## TO DO
Pick out the lines below that include the string "Prop".

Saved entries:
********

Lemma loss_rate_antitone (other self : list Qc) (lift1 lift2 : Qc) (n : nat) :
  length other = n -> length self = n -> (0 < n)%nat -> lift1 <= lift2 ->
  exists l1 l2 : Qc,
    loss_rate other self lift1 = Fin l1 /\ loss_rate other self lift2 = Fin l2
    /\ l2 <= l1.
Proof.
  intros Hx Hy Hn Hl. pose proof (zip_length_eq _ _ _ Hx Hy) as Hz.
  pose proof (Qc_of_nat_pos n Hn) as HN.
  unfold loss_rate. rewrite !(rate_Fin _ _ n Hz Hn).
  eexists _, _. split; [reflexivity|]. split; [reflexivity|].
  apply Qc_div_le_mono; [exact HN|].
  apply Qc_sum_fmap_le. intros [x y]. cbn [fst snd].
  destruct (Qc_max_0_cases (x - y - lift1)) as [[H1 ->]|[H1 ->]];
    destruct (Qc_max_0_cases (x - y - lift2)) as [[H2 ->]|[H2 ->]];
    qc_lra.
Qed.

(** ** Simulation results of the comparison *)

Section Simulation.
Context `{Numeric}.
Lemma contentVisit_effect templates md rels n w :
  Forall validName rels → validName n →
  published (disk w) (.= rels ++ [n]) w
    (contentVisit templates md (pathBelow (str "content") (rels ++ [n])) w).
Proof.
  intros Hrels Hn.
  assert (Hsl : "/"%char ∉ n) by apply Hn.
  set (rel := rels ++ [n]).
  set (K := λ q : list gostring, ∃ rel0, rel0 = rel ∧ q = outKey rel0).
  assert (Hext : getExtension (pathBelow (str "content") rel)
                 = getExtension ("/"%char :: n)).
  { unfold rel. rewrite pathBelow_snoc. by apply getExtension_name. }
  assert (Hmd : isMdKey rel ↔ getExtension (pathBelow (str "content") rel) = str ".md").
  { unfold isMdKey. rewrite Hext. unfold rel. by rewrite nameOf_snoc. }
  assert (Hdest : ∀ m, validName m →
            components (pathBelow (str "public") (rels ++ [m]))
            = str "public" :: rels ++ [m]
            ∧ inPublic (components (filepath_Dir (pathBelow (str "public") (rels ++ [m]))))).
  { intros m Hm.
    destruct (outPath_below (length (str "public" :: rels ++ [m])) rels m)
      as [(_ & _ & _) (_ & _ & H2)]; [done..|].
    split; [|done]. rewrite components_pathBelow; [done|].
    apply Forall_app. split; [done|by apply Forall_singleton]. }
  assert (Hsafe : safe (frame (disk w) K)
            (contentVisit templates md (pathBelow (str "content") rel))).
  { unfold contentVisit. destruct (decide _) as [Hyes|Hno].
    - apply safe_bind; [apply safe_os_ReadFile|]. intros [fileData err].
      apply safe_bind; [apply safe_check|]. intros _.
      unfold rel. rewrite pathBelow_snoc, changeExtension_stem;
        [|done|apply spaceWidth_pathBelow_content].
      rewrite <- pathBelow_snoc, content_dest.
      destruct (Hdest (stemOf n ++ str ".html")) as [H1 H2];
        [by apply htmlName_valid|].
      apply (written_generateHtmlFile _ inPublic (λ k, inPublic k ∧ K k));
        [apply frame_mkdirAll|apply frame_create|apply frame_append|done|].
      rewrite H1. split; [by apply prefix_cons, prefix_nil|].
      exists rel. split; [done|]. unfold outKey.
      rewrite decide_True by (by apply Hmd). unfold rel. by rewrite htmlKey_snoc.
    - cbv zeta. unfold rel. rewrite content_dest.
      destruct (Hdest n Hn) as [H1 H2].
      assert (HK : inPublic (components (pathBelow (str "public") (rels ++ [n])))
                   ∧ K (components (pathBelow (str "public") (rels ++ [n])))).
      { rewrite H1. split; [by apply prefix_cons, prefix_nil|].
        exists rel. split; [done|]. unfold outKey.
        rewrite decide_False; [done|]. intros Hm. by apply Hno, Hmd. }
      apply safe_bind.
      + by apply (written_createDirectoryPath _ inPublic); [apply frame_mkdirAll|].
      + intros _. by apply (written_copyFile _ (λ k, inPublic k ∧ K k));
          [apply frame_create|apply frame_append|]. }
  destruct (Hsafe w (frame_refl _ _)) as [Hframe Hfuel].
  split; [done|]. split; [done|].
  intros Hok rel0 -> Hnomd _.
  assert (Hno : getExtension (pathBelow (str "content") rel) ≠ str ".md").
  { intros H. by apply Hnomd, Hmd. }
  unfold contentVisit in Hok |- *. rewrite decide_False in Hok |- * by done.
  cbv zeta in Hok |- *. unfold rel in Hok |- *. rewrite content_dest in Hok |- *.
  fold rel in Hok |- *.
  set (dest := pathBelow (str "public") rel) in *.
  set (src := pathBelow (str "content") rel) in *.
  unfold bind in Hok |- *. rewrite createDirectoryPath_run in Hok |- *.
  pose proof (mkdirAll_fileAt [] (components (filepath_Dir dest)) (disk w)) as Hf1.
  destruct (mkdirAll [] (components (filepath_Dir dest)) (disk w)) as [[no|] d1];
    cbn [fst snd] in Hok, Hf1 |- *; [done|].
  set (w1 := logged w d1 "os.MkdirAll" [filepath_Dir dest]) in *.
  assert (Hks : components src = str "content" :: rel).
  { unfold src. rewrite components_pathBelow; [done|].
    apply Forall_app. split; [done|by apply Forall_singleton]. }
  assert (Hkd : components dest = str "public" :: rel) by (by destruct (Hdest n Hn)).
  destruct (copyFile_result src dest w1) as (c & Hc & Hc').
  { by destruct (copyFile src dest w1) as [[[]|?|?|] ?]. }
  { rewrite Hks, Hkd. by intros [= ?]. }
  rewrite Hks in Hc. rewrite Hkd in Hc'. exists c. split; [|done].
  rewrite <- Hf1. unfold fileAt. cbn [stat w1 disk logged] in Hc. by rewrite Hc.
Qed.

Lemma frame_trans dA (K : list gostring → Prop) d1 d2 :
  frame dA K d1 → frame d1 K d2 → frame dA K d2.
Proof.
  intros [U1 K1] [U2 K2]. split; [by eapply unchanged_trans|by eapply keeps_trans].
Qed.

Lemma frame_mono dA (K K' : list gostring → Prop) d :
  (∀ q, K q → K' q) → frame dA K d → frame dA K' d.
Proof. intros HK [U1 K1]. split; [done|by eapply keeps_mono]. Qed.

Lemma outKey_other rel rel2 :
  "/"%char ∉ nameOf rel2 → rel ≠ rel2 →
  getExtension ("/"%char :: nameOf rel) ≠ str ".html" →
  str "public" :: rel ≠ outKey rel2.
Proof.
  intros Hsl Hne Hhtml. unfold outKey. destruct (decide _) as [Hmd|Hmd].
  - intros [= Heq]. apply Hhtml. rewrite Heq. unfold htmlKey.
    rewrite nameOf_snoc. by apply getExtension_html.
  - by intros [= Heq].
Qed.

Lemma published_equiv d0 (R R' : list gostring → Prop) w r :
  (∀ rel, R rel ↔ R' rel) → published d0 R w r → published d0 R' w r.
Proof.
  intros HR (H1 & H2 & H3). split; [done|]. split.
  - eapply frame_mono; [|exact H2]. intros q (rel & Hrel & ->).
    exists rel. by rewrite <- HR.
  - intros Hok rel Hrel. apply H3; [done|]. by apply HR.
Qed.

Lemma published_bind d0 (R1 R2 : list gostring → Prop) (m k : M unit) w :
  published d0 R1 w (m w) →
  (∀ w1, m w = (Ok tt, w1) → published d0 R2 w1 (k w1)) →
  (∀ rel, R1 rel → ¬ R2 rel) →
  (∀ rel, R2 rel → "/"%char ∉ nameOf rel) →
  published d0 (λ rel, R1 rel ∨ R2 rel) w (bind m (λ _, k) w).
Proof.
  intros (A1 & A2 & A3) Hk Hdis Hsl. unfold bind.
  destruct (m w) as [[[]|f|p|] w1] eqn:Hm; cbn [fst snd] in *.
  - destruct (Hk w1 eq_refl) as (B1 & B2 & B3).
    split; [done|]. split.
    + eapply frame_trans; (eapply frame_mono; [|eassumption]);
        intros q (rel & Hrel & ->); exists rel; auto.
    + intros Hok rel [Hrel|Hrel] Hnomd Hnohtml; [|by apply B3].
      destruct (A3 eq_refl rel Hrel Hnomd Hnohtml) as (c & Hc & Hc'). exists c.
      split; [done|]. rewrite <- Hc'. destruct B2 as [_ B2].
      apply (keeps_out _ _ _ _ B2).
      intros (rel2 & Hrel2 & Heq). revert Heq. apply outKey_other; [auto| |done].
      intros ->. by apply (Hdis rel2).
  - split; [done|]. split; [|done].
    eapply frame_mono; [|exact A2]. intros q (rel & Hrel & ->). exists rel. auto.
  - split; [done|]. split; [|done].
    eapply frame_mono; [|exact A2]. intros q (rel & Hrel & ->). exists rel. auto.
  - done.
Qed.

********

## ANSWER TO THIS PROBLEM
Lemma frame_trans dA (K : list gostring → Prop) d1 d2 :
Lemma frame_mono dA (K K' : list gostring → Prop) d :
Lemma published_equiv d0 (R R' : list gostring → Prop) w r :
Lemma published_bind d0 (R1 R2 : list gostring → Prop) (m k : M unit) w :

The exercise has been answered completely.